The problem
After locating the line with "- apply Forall_fmap." in the data that follows, return it and every later line exactly, up to and including the line with "assert (Hc : chars".

_ _ _ _

(** A file that assigns to the options of one section. *)
Definition section_file (section : string) (es : list (string * string)) : string :=
  file (("[" +:+ section +:+ "]") :: (assignment <$> es)).
Lemma from_config_section section es output ps :
  newline ∉ chars section -> section <> "" ->
  open_section (trim (chars ("[" +:+ section +:+ "]"))) "default" [] = (section, output) ->
  trim (chars ("[" +:+ section +:+ "]")) = chars ("[" +:+ section +:+ "]") ->
  (generate_parents section "").1 = ps -> length ps <= maximumLayers ->
  Forall (fun e => plain_assignment e = true) es -> NoDup (es.*1) ->
  (forall back, head output = Some back -> item_name back ∉ es.*1) ->
  from_config (section_file section es) = Some (rev (close_file section (rev (item_of ps <$> es) ++ output))).
Proof.
  intros Hn Hs0 Ho Ht Hps Hl Hes Hnd Hback. unfold from_config, section_file.
  rewrite getlines_file.
  2: { apply Forall_cons. split.
       - rewrite !CStr.chars_app. intros [H|[H|H]%elem_of_app]%elem_of_app; [by apply list_elem_of_singleton in H|done|by apply list_elem_of_singleton in H].
       - apply Forall_fmap. eapply Forall_impl; [exact Hes|]. apply assignment_newline. }
  cbn [map length from_lines]. rewrite Ht in Ho |- *.
  assert (Hc : chars ("[" +:+ section +:+ "]") = "["%char :: chars section ++ ["]"%char]) by (by rewrite !CStr.chars_app).
  assert (3 <= length (chars ("[" +:+ section +:+ "]"))) as Hlen by (rewrite Hc; destruct section; [done|]; cbn; rewrite length_app; cbn; lia).
  rewrite (proj2 (Nat.ltb_ge _ _)) by done. rewrite Ho.
  rewrite (bool_decide_eq_true_2 (head _ = _)) by (by rewrite Hc).
  rewrite (bool_decide_eq_true_2 (last _ = _)) by (by rewrite Hc, app_comm_cons, last_snoc). cbn [andb].
  apply from_lines_assignments; try done. by rewrite length_map, length_fmap.
Qed.
End ConfigFile.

_ _ _ _

Answer for the task
       - apply Forall_fmap. eapply Forall_impl; [exact Hes|]. apply assignment_newline. }
  cbn [map length from_lines]. rewrite Ht in Ho |- *.
  assert (Hc : chars ("[" +:+ section +:+ "]") = "["%char :: chars section ++ ["]"%char]) by (by rewrite !CStr.chars_app).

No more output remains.